Scoperta la presenza di una rara molecola – la fosfina – nelle acidissime nubi di Venere. Formata da un atomo di fosforo e tre d’idrogeno, si tratta di un gas che qui sulla Terra è prodotto solo industrialmente o da batteri che prosperano in ambienti privi di ossigeno. L’ipotesi del team che l’ha rivelata, guidato da Jane Greaves, astrofisica alla Cardiff University, è dunque che la sua origine possa essere dovuta a microbi extraterrestri

     14/09/2020

La rappresentazione artistica mostra la superficie e l’atmosfera del pianeta Venere, con le molecole di fosfina in evidenza (nella realtà sono naturalmente così piccole da non essere visibili). Le molecole sono trasportate dalle nubi spinte dal vento di Venere ad altitudini comprese tra 55 e 80 km e assorbono parte delle onde millimetriche prodotte ad altitudini inferiori. Sono state rilevate nei dati del James Clerk Maxwell Telescope e di Alma, di cui l’Eso è partner. Crediti: Eso/M. Kornmesser/L. Calçada

Tre atomi d’idrogeno e uno di fosforo. Questi gli ingredienti della fosfina, la molecola che potrebbe cambiare per sempre la storia della vita nell’universo. La sua presenza nelle nubi di Venere – rivelata da osservazioni con il James Clerk Maxwell Telescope (Jcmt), alle Hawaii, e confermata da Alma, l’Atacama Large Millimeter/submillimeter Array – potrebbe infatti rappresentare la prima prova dell’esistenza di forme di vita aliena. Microbi extraterrestri. Se l’ipotesi sulla sua origine riportata oggi su Nature Astronomy troverà anch’essa conferma, saremmo davanti a una scoperta epocale.

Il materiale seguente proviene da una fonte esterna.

Definition validate_page_hashes_for_group (page_nos : list Z) (page_hashes : list PageHash)
    (group_idx : Z) : SyncResult unit :=
  if negb (zlen page_nos =? zlen page_hashes) then
    Err (Protocol ("PageHashes has mismatched lengths: page_nos=" +++ show_Z (zlen page_nos) +++
                   ", hashes=" +++ show_Z (zlen page_hashes)))
  else
    let first_page := add32 (mul32 group_idx GROUP_SIZE) 1 in
    let group_last_page := mul32 (add32 group_idx 1) GROUP_SIZE in
    let? _ := check_page_nos first_page group_last_page group_idx ∅ None page_nos in
    check_contiguous first_page group_idx 0 page_nos.

Section Handler.
Context `{!Digests, !Rayon, !HashSetDebug}.

Definition validate_pages_ack (expected_page_nos ack_page_nos : list Z) : SyncResult unit :=
  let expected : gset Z := list_to_set expected_page_nos in
  let actual : gset Z := list_to_set ack_page_nos in
  if negb (zlen ack_page_nos =? Z.of_nat (size actual)) then
    Err (Protocol "PagesAck contains duplicate page numbers")
  else if negb (bool_decide (expected = actual)) then
    Err (Protocol ("PagesAck does not match sent pages: expected " +++
                   debug_hashset (elements expected) +++ ", got " +++
                   debug_hashset (elements actual)))
  else Ok tt.

(** [&snap_bytes[(p - 1) * ps .. (p - 1) * ps + ps]]. *)
Definition page_slice (snap_bytes : bytes) (ps p : Z) : option bytes :=
  let offset := (p - 1) * ps in slice snap_bytes offset (offset + ps).

Definition origin_group_hash_for_pages (snap_bytes : bytes) (snap_page_size : Z)
    (page_range : list Z) (alg : HashAlgorithm) : option PageHash :=
  let! page_hashes :=
    map_panic (fun p => let! d := page_slice snap_bytes snap_page_size p in
                        Some (hash_page_for d alg)) page_range in
  Some (hash_group_for page_hashes alg).

Definition changed_page_for (page_no : Z) (replica_hash : PageHash) (snap_bytes : bytes)
    (snap_page_size : Z) (alg : HashAlgorithm) : option (option PageData) :=
  let! data_slice := page_slice snap_bytes snap_page_size page_no in
  let origin_hash := hash_page_for data_slice alg in
  if negb (bool_decide (origin_hash = replica_hash))
  then Some (Some (mk_page page_no data_slice))
  else Some None.

(** ** Coarse pass *)

(** The closure mapped over a chunk of the replica's group hashes. *)
Definition coarse_closure (snap_bytes : bytes) (ps page_count first_group chunk_start : Z)
    (alg : HashAlgorithm) (i : Z) (replica_group_hash : PageHash) : option (option Z) :=
  let group_idx := add32 first_group (u32 (chunk_start + i)) in
  let first_page := add32 (mul32 group_idx GROUP_SIZE) 1 in
  let last_page := Z.min (mul32 (add32 group_idx 1) GROUP_SIZE) page_count in
  if page_count <? first_page then Some (Some group_idx) else
  let! origin_group_hash :=
    origin_group_hash_for_pages snap_bytes ps (range_incl first_page last_page) alg in
  if negb (bool_decide (origin_group_hash = replica_group_hash))
  then Some (Some group_idx) else Some None.

Definition coarse_chunk (t : SyncTuning) (snap_bytes : bytes) (ps page_count first_group : Z)
    (alg : HashAlgorithm) (replica_group_hashes : list PageHash) (chunk_start chunk_end : Z)
  : option (list Z) :=
  let! replica_hashes_chunk := slice replica_group_hashes chunk_start chunk_end in
  let pages_in_chunk := mul32 (u32 (chunk_end - chunk_start)) GROUP_SIZE in
  let closure '(i, h) := coarse_closure snap_bytes ps page_count first_group chunk_start alg i h in
  compute_with_parallelism t pages_in_chunk
    (fun _ => filter_map_panic closure (enumerate replica_hashes_chunk))
    (fun _ => filter_map_panic closure (enumerate replica_hashes_chunk)).

(** [need_fine]: the groups that differ, then those only the origin has. *)
Definition coarse_need_fine (t : SyncTuning) (snap_bytes : bytes) (ps page_count first_group : Z)
    (alg : HashAlgorithm) (replica_group_hashes : list PageHash) : option (list Z) :=
  let groups_per_chunk := Z.max (hash_chunk_groups t) 1 in
  let! need_fine :=
    chunk_loop (zlen replica_group_hashes) groups_per_chunk
      (coarse_chunk t snap_bytes ps page_count first_group alg replica_group_hashes) in
  let max_replica_group := add32 first_group (u32 (zlen replica_group_hashes)) in
  let max_origin_group := div_ceil page_count GROUP_SIZE in
  Some (need_fine ++ range max_replica_group max_origin_group).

Tre atomi d’idrogeno e uno di fosforo, dicevamo. Formula chimica PH3. Non è uno degli innumerevoli precursori che periodicamente vengono rinvenuti nello spazio e presentati come “mattoni della vita”. Non è nemmeno una sostanza organica. Questa volta è una molecola semplicissima. Eppure quando, nel giugno del 2017, al termine di cinque giorni di osservazioni dell’atmosfera di Venere, Jane Greaves, astrofisica alla Cardiff University (Regno Unito), ne scorse la firma spettroscopica – la riga a 1,123 mm di quella che i fisici chiamano transizione rotazionale 1-0 – nei dati acquisiti con il Jcmt, rimase letteralmente scioccata.

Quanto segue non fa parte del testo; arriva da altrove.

(** The replica's passes, its hashes computed. *)
Lemma passes_hashes c t :
  page_size c = ps -> sqlite3_serialize c = Some rb ->
  Replica.passes c t rc alg =
  Send (GroupHashes 0 (replica_digests ps rc rb)) (fun r =>
    pbindr (Ret r) (fun _ => 
    await? need_fine_msg := recv in
    await? need_fine :=
      match need_fine_msg with
      | GroupsNeedFine group_indices => Ret (Ok group_indices)
      | Error message => ret_err (Protocol message)
      | other => Replica.violate ("expected GroupsNeedFine, got " +++ debug_message other)
      end in
    match need_fine with
    | [] => expect_done "expected Done after empty GroupsNeedFine"
    | _ => await? ended := Replica.fine_pass (image_hashes ps rc rb alg) rc need_fine in
           finish ended
    end)).
Proof.
  intros Es Eb. unfold Replica.passes, serialize. rewrite Eb, Es.
  assert (Hb : (if rc =? 0 then Ok [] else Ok rb : SyncResult bytes) = Ok rb).
  { destruct (rc =? 0) eqn:E; [|done]. zbool. unfold zlen in Hrb. by destruct rb; [|cbn in Hrb; lia]. }
  rewrite Hb. unfold pbindr at 1. cbn [pbind].
  unfold fits_u32 in *.
  rewrite all_page_hashes_ok by lia. cbn [lift pbind].
  rewrite group_hashes_ok by done. done.
Qed.

(** The replica's side up to its fine pass. *)
Lemma passes_rtrace c t gs rest :
  page_size c = ps -> page_count c = Ok rc -> sqlite3_serialize c = Some rb ->
  (forall g, g ∈ gs -> group_ok g) -> gs ++ rest <> [] ->
  rtrace (Replica.run_with_tuning c t)
    ([ToOrigin (Hello 2 ps rc); ToReplica (HelloAck 2 ps pc);
      ToOrigin (GroupHashes 0 (replica_digests ps rc rb)); ToReplica (GroupsNeedFine (gs ++ rest))]
     ++ concat (map (group_trace ps pc rc ob rb) gs))
    (pbindr (Replica.fine_pass (image_hashes ps rc rb alg) rc rest) finish).
Proof.
  intros Es Ec Eb Hgs Hne. unfold Replica.run_with_tuning. rewrite Ec. cbn [pbindr pbind].
  eapply (rtrace_bindr _ alg [_; _]).
  { unfold Replica.handshake. rewrite Es. apply rt_send. apply rt_recv. cbn. apply rt_nil. }
  rewrite passes_hashes by done.
  apply rt_send. cbn [pbind pbindr]. apply rt_recv. cbn [pbind].
  assert (Hm : forall (A B : proc (SyncResult unit)),
    match gs ++ rest with [] => A | _ :: _ => B end = B) by (intros; by destruct (gs ++ rest)).
  unfold pbindr at 1. cbn [pbind]. rewrite Hm. apply rtrace_bind. by apply fine_pass_rtrace.
Qed.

«Vedere i primi segnali della presenza di fosfina nello spettro di Venere è stato un colpo!», ricorda ora Greaves, a distanza di tre anni.

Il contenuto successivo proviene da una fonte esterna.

(* ===== verification/SyncLocal.v ===== *)
(** * Local synchronisation (src/src/lib.rs [sync_local], [sync_local_with_tuning])

    [drive] is an executable scheduler of a session; [drive_complete] shows that it
    reaches the end of every terminating session.  [sync_local_with_tuning] opens
    both databases, takes the snapshot, runs the session and commits: a session
    that can make no more progress is the five-minute timeout of the source. *)

From S2P Require Import Prelude RustStr Errors Hash Messages Proc Db Tuning Pages Instances.
From S2P Require Import Origin Replica Session.

Definition replica_step {A B} (c : config_of A B) : option (config_of A B) :=
  match replica c with
  | Send m k =>
      Some (mk_config (origin c) (k (Ok tt)) (to_origin c ++ [m]) (to_replica c) (conn c)
              (origin_sent c) (replica_sent c ++ [m]))
  | Recv k =>
      match to_replica c with
      | m :: q => Some (mk_config (origin c) (k (Ok m)) (to_origin c) q (conn c)
                          (origin_sent c) (replica_sent c))
      | [] => None
      end
  | Write n d k =>
      let '(r, conn') := write_page (conn c) n d in
      Some (mk_config (origin c) (k r) (to_origin c) (to_replica c) conn'
              (origin_sent c) (replica_sent c))
  | Ret _ | Panic => None
  end.

Definition sched_step {A B} (c : config_of A B) : option (config_of A B) :=
  match origin c with
  | Send m k =>
      Some (mk_config (k (Ok tt)) (replica c) (to_origin c) (to_replica c ++ [m]) (conn c)
              (origin_sent c ++ [m]) (replica_sent c))
  | Recv k =>
      match to_origin c with
      | m :: q => Some (mk_config (k (Ok m)) (replica c) q (to_replica c) (conn c)
                          (origin_sent c) (replica_sent c))
      | [] => replica_step c
      end
  | _ => replica_step c
  end.

Fixpoint drive {A B} (fuel : nat) (c : config_of A B) : config_of A B :=
  match fuel with
  | O => c
  | S fuel => match sched_step c with Some c => drive fuel c | None => c end
  end.

Lemma replica_step_sound {A B} (c : config_of A B) (d : config_of A B) : replica_step c = Some d -> step c d.
Proof.
  destruct c as [o r qo qr cn os rs]. unfold replica_step. cbn.
  destruct r as [a| |m k|k|n b k]; try done.
  - intros [= <-]. constructor.
  - destruct qr; [done|]. intros [= <-]. constructor.
  - pose proof (replica_writes n b k o qo qr cn os rs) as H.
    destruct (write_page cn n b). cbn in H. by intros [= <-].
Qed.

Lemma sched_step_sound {A B} (c : config_of A B) (d : config_of A B) : sched_step c = Some d -> step c d.
Proof.
  unfold sched_step. pose proof (replica_step_sound c d) as Hr.
  destruct c as [o r qo qr cn os rs]. cbn [origin to_origin] in *.
  destruct o as [a| |m k|k|n b k]; auto.
  - intros [= <-]. constructor.
  - destruct qo; [done|]. intros [= <-]. constructor.
Qed.

Lemma sched_step_complete {A B} (c : config_of A B) (d : config_of A B) : step c d -> is_Some (sched_step c).
Proof.
  destruct 1; unfold sched_step; cbn; try (by eexists).
  - destruct o; try (by eexists); destruct qo; by eexists.
  - destruct o; try (by eexists); destruct qo; by eexists.
  - assert (H : forall o' : proc A, is_Some (replica_step (mk_config o' (Write n d k) qo qr c os rs))).
    { intros o'. unfold replica_step. cbn. destruct (write_page c n d). by eexists. }
    destruct o; try apply H; [by eexists|]. destruct qo; [apply H|by eexists].
Qed.

(** The scheduler finds the end of any session that has one. *)
Lemma drive_steps {A B} fuel : forall c : config_of A B, rtc step c (drive fuel c).
Proof.
  induction fuel as [|fuel IH]; intros c; [apply rtc_refl|]. cbn.
  destruct (sched_step c) eqn:E; [|apply rtc_refl]. eapply rtc_l; [by apply sched_step_sound|apply IH].
Qed.

Lemma drive_complete {A B} n (c : config_of A B) (d : config_of A B) fuel :
  nsteps step n c d -> nf step d -> (n <= fuel)%nat -> drive fuel c = d.
Proof.
  revert c fuel. induction n as [|n IH]; intros c fuel Hn Hnf Hle.
  - inversion Hn; subst. destruct fuel as [|fuel]; [done|]. cbn.
    destruct (sched_step d) eqn:E; [|done].
    destruct Hnf. eexists. by apply sched_step_sound.
  - destruct fuel as [|fuel]; [lia|]. cbn.
    destruct (sched_step c) as [c1|] eqn:E.
    + apply IH; [|done|lia].
      eapply diamond_push; eauto using step_diamond, sched_step_sound.
    + inversion Hn as [|? ? c1 ? Hstep _]; subst.
      apply sched_step_complete in Hstep. rewrite E in Hstep. by destruct Hstep.
Qed.

(** What [sync_local] leaves: its result ([None] is a panic), the replica's
    connection, and the statements run on the origin's transaction. *)
Record LocalOutcome := mk_local_outcome {
  lo_result : option (SyncResult unit);
  lo_replica : option Connection;
  lo_statements : list string;
}.

Section SyncLocal.
Context `{!Digests, !Rayon, !HashSetDebug}.

(** [tokio::join!] of both handlers under the timeout. *)
Definition join_result (final : config) : option (SyncResult (SyncResult unit * SyncResult unit)) :=
  match origin final, replica final with
  | Panic, _ | _, Panic => None
  | Ret a, Ret b => Some (Ok (a, b))
  | _, _ => Some (Err (Protocol "local sync timed out"))
  end.

Definition sync_local_with_tuning (open_origin open_replica : SyncResult Connection)
    (conn_exec : string -> SyncResult unit) (tuning : SyncTuning) (fuel : nat) : LocalOutcome :=
  match open_origin with
  | Err e => mk_local_outcome (Some (Err e)) None []
  | Ok origin_conn =>
      match open_replica with
      | Err e => mk_local_outcome (Some (Err e)) None []
      | Ok replica_conn =>
          match snapshot_begin conn_exec origin_conn with
          | (Err e, stmts) => mk_local_outcome (Some (Err e)) (Some replica_conn) stmts
          | (Ok snap, stmts) =>
              let final := drive fuel (start snap replica_conn tuning tuning) in
              let fail r := mk_local_outcome r (Some (conn final)) (stmts ++ snapshot_drop snap) in
              match join_result final with
              | None => fail None
              | Some (Err e) => fail (Some (Err e))
              | Some (Ok (Err e, _)) => fail (Some (Err e))
              | Some (Ok (Ok _, Err e)) => fail (Some (Err e))
              | Some (Ok (Ok _, Ok _)) =>
                  let '(r, commit_stmts) := snapshot_commit conn_exec snap in
                  mk_local_outcome (Some r) (Some (conn final)) (stmts ++ commit_stmts)
              end
          end
      end
  end.

Definition sync_local (open_origin open_replica : SyncResult Connection)
    (conn_exec : string -> SyncResult unit) (var : string -> option string) (fuel : nat)
  : LocalOutcome :=
  sync_local_with_tuning open_origin open_replica conn_exec (from_env var) fuel.

(** The origin connection at rest: SQLite reports the pages of its image. *)
Definition origin_ok (ps pc : Z) (image : bytes) (c : Connection) : Prop :=
  page_size c = ps /\ page_count c = Ok pc /\ sqlite3_serialize c = Some image /\
  0 < ps /\ fits_u32 pc /\ zlen image = pc * ps.

Lemma snapshot_begin_ok conn_exec ps pc image c :
  origin_ok ps pc image c -> conn_exec "BEGIN DEFERRED" = Ok tt ->
  snapshot_begin conn_exec c = (Ok (mk_snap image ps pc), ["BEGIN DEFERRED"]).
Proof.
  intros (Es & Ec & Eb & Hps & Hpc & Hz) Hx. unfold snapshot_begin. rewrite Hx, Ec, Es.
  unfold serialize. rewrite Eb. destruct (pc =? 0) eqn:E; [|done]. zbool.
  unfold zlen in Hz. by destruct image; [|cbn in Hz; lia].
Qed.

(** C3. [sync_local] between a readable origin and a writable replica that is not larger
    returns [Ok] (with enough scheduling steps) having made the replica file the
    origin's image; the read transaction is begun once and committed. *)
Theorem sync_local_correct oc rc_conn conn_exec tuning ps pc rc image :
  origin_ok ps pc image oc -> replica_ok ps rc rc_conn -> rc <= pc ->
  no_collision ps pc rc image (file rc_conn) ->
  conn_exec "BEGIN DEFERRED" = Ok tt -> conn_exec "COMMIT" = Ok tt ->
  exists n, forall fuel, (n <= fuel)%nat ->
    let out := sync_local_with_tuning (Ok oc) (Ok rc_conn) conn_exec tuning fuel in
    lo_result out = Some (Ok tt) /\
    option_map file (lo_replica out) = Some image /\
    lo_statements out = ["BEGIN DEFERRED"; "COMMIT"].
Proof.
  intros Ho Hr Hle NC Hb Hc.
  pose (snap := mk_snap image ps pc).
  assert (Hs : snapshot_ok snap) by (destruct Ho as (_ & _ & _ & ? & ? & ?); done).
  destruct (sync_end snap rc_conn tuning tuning rc Hs Hr Hle NC)
    as (n & final & Hn & Hnf & [Hfo Hfr] & Hfile).
  exists n. intros fuel Hfuel. unfold sync_local_with_tuning.
  rewrite (snapshot_begin_ok _ ps pc image) by done.
  rewrite (drive_complete n _ final) by done.
  unfold join_result. rewrite Hfo, Hfr. unfold snapshot_commit. rewrite Hc. cbn.
  by rewrite Hfile.
Qed.

(** A larger replica makes [sync_local] panic instead of returning; the origin's
    transaction is rolled back as the snapshot unwinds. *)
Theorem sync_local_larger_panics oc rc_conn conn_exec tuning ps pc rc image :
  origin_ok ps pc image oc -> replica_ok ps rc rc_conn -> pc < rc ->
  no_collision ps pc rc image (file rc_conn) ->
  conn_exec "BEGIN DEFERRED" = Ok tt ->
  exists n, forall fuel, (n <= fuel)%nat ->
    let out := sync_local_with_tuning (Ok oc) (Ok rc_conn) conn_exec tuning fuel in
    lo_result out = None /\ lo_statements out = ["BEGIN DEFERRED"; "ROLLBACK"].
Proof.
  intros Ho Hr Hlt NC Hb.
  pose (snap := mk_snap image ps pc).
  assert (Hs : snapshot_ok snap) by (destruct Ho as (_ & _ & _ & ? & ? & ?); done).
  destruct (panic_end snap rc_conn tuning tuning rc Hs Hr Hlt NC)
    as (final & Hrun & Hnf & Hfo & _).
  apply rtc_nsteps in Hrun as [n Hn].
  exists n. intros fuel Hfuel. unfold sync_local_with_tuning.
  rewrite (snapshot_begin_ok _ ps pc image) by done.
  rewrite (drive_complete n _ final) by done.
  unfold join_result. by rewrite Hfo.
Qed.
End SyncLocal.

(** ** Examples *)

Definition example_origin : Connection :=
  mk_conn 2 (Example.pages_row 3) (Some [1; 2; 3; 4; 5; 6]) [1; 2; 3; 4; 5; 6] false [].

Lemma example_origin_ok : origin_ok 2 3 [1; 2; 3; 4; 5; 6] example_origin.
Proof. repeat split; vm_compute; congruence. Qed.

Lemma sync_local_correct_witness :
  exists n, forall fuel, (n <= fuel)%nat ->
    let out := sync_local_with_tuning (Ok example_origin) (Ok Example.stale) (fun _ => Ok tt)
                 default_tuning fuel in
    lo_result out = Some (Ok tt) /\
    option_map file (lo_replica out) = Some [1; 2; 3; 4; 5; 6] /\
    lo_statements out = ["BEGIN DEFERRED"; "COMMIT"].
Proof.
  apply (sync_local_correct example_origin Example.stale (fun _ => Ok tt) default_tuning 2 3 2);
    [exact example_origin_ok|exact stale_ok|lia|exact Example.stale_free|reflexivity|reflexivity].
Defined.

Lemma sync_local_larger_panics_witness :
  exists n, forall fuel, (n <= fuel)%nat ->
    let out := sync_local_with_tuning (Ok example_origin) (Ok Example.larger) (fun _ => Ok tt)
                 default_tuning fuel in
    lo_result out = None /\ lo_statements out = ["BEGIN DEFERRED"; "ROLLBACK"].
Proof.
  apply (sync_local_larger_panics example_origin Example.larger (fun _ => Ok tt) default_tuning
           2 3 4 [1; 2; 3; 4; 5; 6]);
    [exact example_origin_ok|exact larger_ok|lia|exact Example.larger_free|reflexivity].
Defined.

(** The same run, evaluated. *)
Example sync_local_runs :
  let out := sync_local_with_tuning (Ok example_origin) (Ok Example.stale) (fun _ => Ok tt)
               (mk_tuning (Some 2) 1 1) 100 in
  lo_result out = Some (Ok tt) /\ option_map file (lo_replica out) = Some [1; 2; 3; 4; 5; 6].
Proof. vm_compute. done. Qed.

(** A page write that fails is not reported: the replica handler returns its error, the
    origin handler keeps waiting for an acknowledgement on a channel that stays
    open, and the call ends with the timeout's error. *)
Definition full_disk : Connection :=
  mk_conn 2 (Example.pages_row 2) (Some [1; 2; 9; 9]) [1; 2; 9; 9] true
    [Some (0%nat, mk_io_error OtherKind "no space left on device")].

Theorem write_failure_reported_as_timeout :
  let final := drive 100 (start Example.snap full_disk default_tuning default_tuning) in
  replica final = Ret (Err (Io (mk_io_error OtherKind "no space left on device"))) /\
  sched_step final = None /\
  lo_result (sync_local_with_tuning (Ok example_origin) (Ok full_disk) (fun _ => Ok tt)
               default_tuning 100)
  = Some (Err (Protocol "local sync timed out")).
Proof. vm_compute. done. Qed.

Scioccata perché quella molecola, in quell’ambiente e a quella concentrazione – circa venti parti per miliardo – semplicemente non poteva esserci. La fosfina è una sostanza altamente tossica per la quale gli scienziati conoscono, almeno qui sulla Terra, solo due possibili processi di produzione. Uno è quello industriale, adottato per esempio nella fabbricazione dei prodotti che si usano per sterminare i parassiti attraverso la fumigazione. L’altro è un processo biologico: la fosfina può infatti essere sintetizzata da batteri anaerobici. Parliamo di microbi che vivono in assenza di ossigeno, assorbono fosfato dai minerali o da materiale biologico, aggiungono l’idrogeno e infine espellono, appunto, fosfina.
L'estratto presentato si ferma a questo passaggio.